Task requirements -
Look for the line that has "C++ fixed-width integers" in the material below; please repeat it and every line after it, exactly, up to and including the line that has "Definition u8 (z : Z) : Z := z mod 2 ^ 8.", and nothing else.

┄┄┄┄┄┄┄┄┄┄┄┄┄┄┄┄┄┄┄┄

(** * World.cpp: session directory, admission queue, shutdown controller, timers

    A shallow embedding of the parts of [src/game/World.cpp] that admit and
    release client sessions, run the shutdown countdown and advance the
    interval timers, with the properties the specification states about them. *)

From Stdlib Require Import ZArith Lia.
From Stdlib Require String.
From stdpp Require Import base option list gmap sorting.

#[local] Open Scope Z_scope.

(** ** Machine integers

    C++ fixed-width integers are integers of [Z] with the wrap-around of each
    conversion written out. *)

Definition u32 (z : Z) : Z := z mod 2 ^ 32.
Definition i32 (z : Z) : Z := (z + 2 ^ 31) mod 2 ^ 32 - 2 ^ 31.
Definition u8 (z : Z) : Z := z mod 2 ^ 8.

(** [MINUTE] and [HOUR] are the [TimeConstants] of Common.h, in seconds: the
    comments beside their uses in [World::ShutdownMsg] ("< 5 min; every 15 sec"
    for [5 * MINUTE]) fix their unit. *)
Definition MINUTE : Z := 60.
Definition HOUR : Z := 60 * MINUTE.

(** ** Declarations of World.h and Common.h

    The enumerators below are declared in headers that are not part of the
    source at hand; the development is parametric in their numeric values. *)

Class Header := {
  SEC_PLAYER : Z;               (* AccountTypes: the plain-player tier *)
  SEC_ADMINISTRATOR : Z;        (* AccountTypes: the highest tier SetPlayerLimit clamps to *)
  SHUTDOWN_MASK_RESTART : Z;    (* ShutdownMask: restart instead of stop *)
  SHUTDOWN_MASK_IDLE : Z;       (* ShutdownMask: wait until no session is left *)
  SHUTDOWN_EXIT_CODE : Z;       (* ShutdownExitCode: the default exit code *)
}.

Inductive ServerMessageType :=
| SERVER_MSG_SHUTDOWN_TIME
| SERVER_MSG_RESTART_TIME
| SERVER_MSG_SHUTDOWN_CANCELLED
| SERVER_MSG_RESTART_CANCELLED.

#[global] Instance ServerMessageType_eq_dec : EqDecision ServerMessageType.
Proof. solve_decision. Defined.

(** ** Session objects

    A [WorldSession*] is an address; [NULL] is address 0. *)

Abbreviation ptr := N.
Definition NULL : ptr := 0%N.

(** Modelled from the spec: class [WorldSession] (WorldSession.h) is not part
    of the source at hand.  A session carries "a stable account identity, a
    security/privilege tier, a queued-flag" and the state that tells whether it
    is still loading its player; the methods World.cpp calls on it read or set
    these fields, or send to its socket. *)
Record WorldSession := mkSession {
  accountId : Z;
  security : Z;
  m_inQueue : bool;
  m_playerLoading : bool;
}.

Definition session_SetInQueue (b : bool) (s : WorldSession) : WorldSession :=
  mkSession (accountId s) (security s) b (m_playerLoading s).

Definition session_SetPlayerLoading (b : bool) (s : WorldSession) : WorldSession :=
  mkSession (accountId s) (security s) (m_inQueue s) b.

(** What the world sends out, in the order it is sent. *)
Inductive Event :=
| EvKickPlayer (p : ptr)                         (* p->KickPlayer() *)
| EvAuthOk (p : ptr)                             (* SMSG_AUTH_RESPONSE, AUTH_OK *)
| EvAuthWaitQueue (p : ptr) (position : Z)       (* SMSG_AUTH_RESPONSE, AUTH_WAIT_QUEUE *)
| EvSendAuthWaitQue (p : ptr) (position : Z)     (* p->SendAuthWaitQue(position) *)
| EvPopulation (active limit : Z)                (* UPDATE realmlist SET population *)
| EvAllowedSecurityLevel                         (* UPDATE realmlist SET allowedSecurityLevel *)
| EvServerMessage (msgid : ServerMessageType) (secs : option Z) (player : ptr).
                                                 (* SendServerMessage(msgid, text, player) *)

#[global] Instance Event_eq_dec : EqDecision Event.
Proof. solve_decision. Defined.

(** ** The world *)

Record World := mkWorld {
  objects : gmap N WorldSession;     (* the live WorldSession objects *)
  m_sessions : gmap Z N;             (* SessionMap: account id -> session *)
  m_QueuedSessions : list N;         (* Queue: std::list<WorldSession*> *)
  m_playerLimit : Z;                 (* int32 *)
  m_maxActiveSessionCount : Z;       (* uint32 *)
  m_maxQueuedSessionCount : Z;       (* uint32 *)
  m_ShutdownMask : Z;                (* uint32 *)
  m_ShutdownTimer : Z;               (* uint32 *)
  m_stopEvent : bool;
  m_ExitCode : Z;                    (* uint8 *)
  m_gameTime : Z;                    (* time_t *)
  sent : list Event;
}.

Definition set_objects (f : gmap N WorldSession -> gmap N WorldSession) (w : World) : World :=
  mkWorld (f (objects w)) (m_sessions w) (m_QueuedSessions w) (m_playerLimit w)
    (m_maxActiveSessionCount w) (m_maxQueuedSessionCount w) (m_ShutdownMask w)
    (m_ShutdownTimer w) (m_stopEvent w) (m_ExitCode w) (m_gameTime w) (sent w).

Definition set_sessions (f : gmap Z N -> gmap Z N) (w : World) : World :=
  mkWorld (objects w) (f (m_sessions w)) (m_QueuedSessions w) (m_playerLimit w)
    (m_maxActiveSessionCount w) (m_maxQueuedSessionCount w) (m_ShutdownMask w)
    (m_ShutdownTimer w) (m_stopEvent w) (m_ExitCode w) (m_gameTime w) (sent w).

Definition set_QueuedSessions (q : list N) (w : World) : World :=
  mkWorld (objects w) (m_sessions w) q (m_playerLimit w)
    (m_maxActiveSessionCount w) (m_maxQueuedSessionCount w) (m_ShutdownMask w)
    (m_ShutdownTimer w) (m_stopEvent w) (m_ExitCode w) (m_gameTime w) (sent w).

Definition set_playerLimit (l : Z) (w : World) : World :=
  mkWorld (objects w) (m_sessions w) (m_QueuedSessions w) l
    (m_maxActiveSessionCount w) (m_maxQueuedSessionCount w) (m_ShutdownMask w)
    (m_ShutdownTimer w) (m_stopEvent w) (m_ExitCode w) (m_gameTime w) (sent w).

Definition set_maxSessionCounts (a q : Z) (w : World) : World :=
  mkWorld (objects w) (m_sessions w) (m_QueuedSessions w) (m_playerLimit w)
    a q (m_ShutdownMask w)
    (m_ShutdownTimer w) (m_stopEvent w) (m_ExitCode w) (m_gameTime w) (sent w).

Definition set_ShutdownMask (m : Z) (w : World) : World :=
  mkWorld (objects w) (m_sessions w) (m_QueuedSessions w) (m_playerLimit w)
    (m_maxActiveSessionCount w) (m_maxQueuedSessionCount w) m
    (m_ShutdownTimer w) (m_stopEvent w) (m_ExitCode w) (m_gameTime w) (sent w).

Definition set_ShutdownTimer (t : Z) (w : World) : World :=
  mkWorld (objects w) (m_sessions w) (m_QueuedSessions w) (m_playerLimit w)
    (m_maxActiveSessionCount w) (m_maxQueuedSessionCount w) (m_ShutdownMask w)
    t (m_stopEvent w) (m_ExitCode w) (m_gameTime w) (sent w).

Definition set_stopEvent (b : bool) (w : World) : World :=
  mkWorld (objects w) (m_sessions w) (m_QueuedSessions w) (m_playerLimit w)
    (m_maxActiveSessionCount w) (m_maxQueuedSessionCount w) (m_ShutdownMask w)
    (m_ShutdownTimer w) b (m_ExitCode w) (m_gameTime w) (sent w).

Definition set_ExitCode (c : Z) (w : World) : World :=
  mkWorld (objects w) (m_sessions w) (m_QueuedSessions w) (m_playerLimit w)
    (m_maxActiveSessionCount w) (m_maxQueuedSessionCount w) (m_ShutdownMask w)
    (m_ShutdownTimer w) (m_stopEvent w) c (m_gameTime w) (sent w).

Definition set_gameTime (t : Z) (w : World) : World :=
  mkWorld (objects w) (m_sessions w) (m_QueuedSessions w) (m_playerLimit w)
    (m_maxActiveSessionCount w) (m_maxQueuedSessionCount w) (m_ShutdownMask w)
    (m_ShutdownTimer w) (m_stopEvent w) (m_ExitCode w) t (sent w).

Definition add_sent (e : Event) (w : World) : World :=
  mkWorld (objects w) (m_sessions w) (m_QueuedSessions w) (m_playerLimit w)
    (m_maxActiveSessionCount w) (m_maxQueuedSessionCount w) (m_ShutdownMask w)
    (m_ShutdownTimer w) (m_stopEvent w) (m_ExitCode w) (m_gameTime w) (sent w ++ [e]).

(** ** A state monad with failure

    A member function of [World] is a function of the world that returns a
    value and the world it leaves; it fails ([None]) where the C++ program has
    no defined behaviour: a failed assertion, a call through a pointer to no
    live object. *)

Definition M (A : Type) : Type := World -> option (A * World).

Definition ret {A} (a : A) : M A := fun w => Some (a, w).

┄┄┄┄┄┄┄┄┄┄┄┄┄┄┄┄┄┄┄┄

Response -
    C++ fixed-width integers are integers of [Z] with the wrap-around of each
    conversion written out. *)

Definition u32 (z : Z) : Z := z mod 2 ^ 32.
Definition i32 (z : Z) : Z := (z + 2 ^ 31) mod 2 ^ 32 - 2 ^ 31.
Definition u8 (z : Z) : Z := z mod 2 ^ 8.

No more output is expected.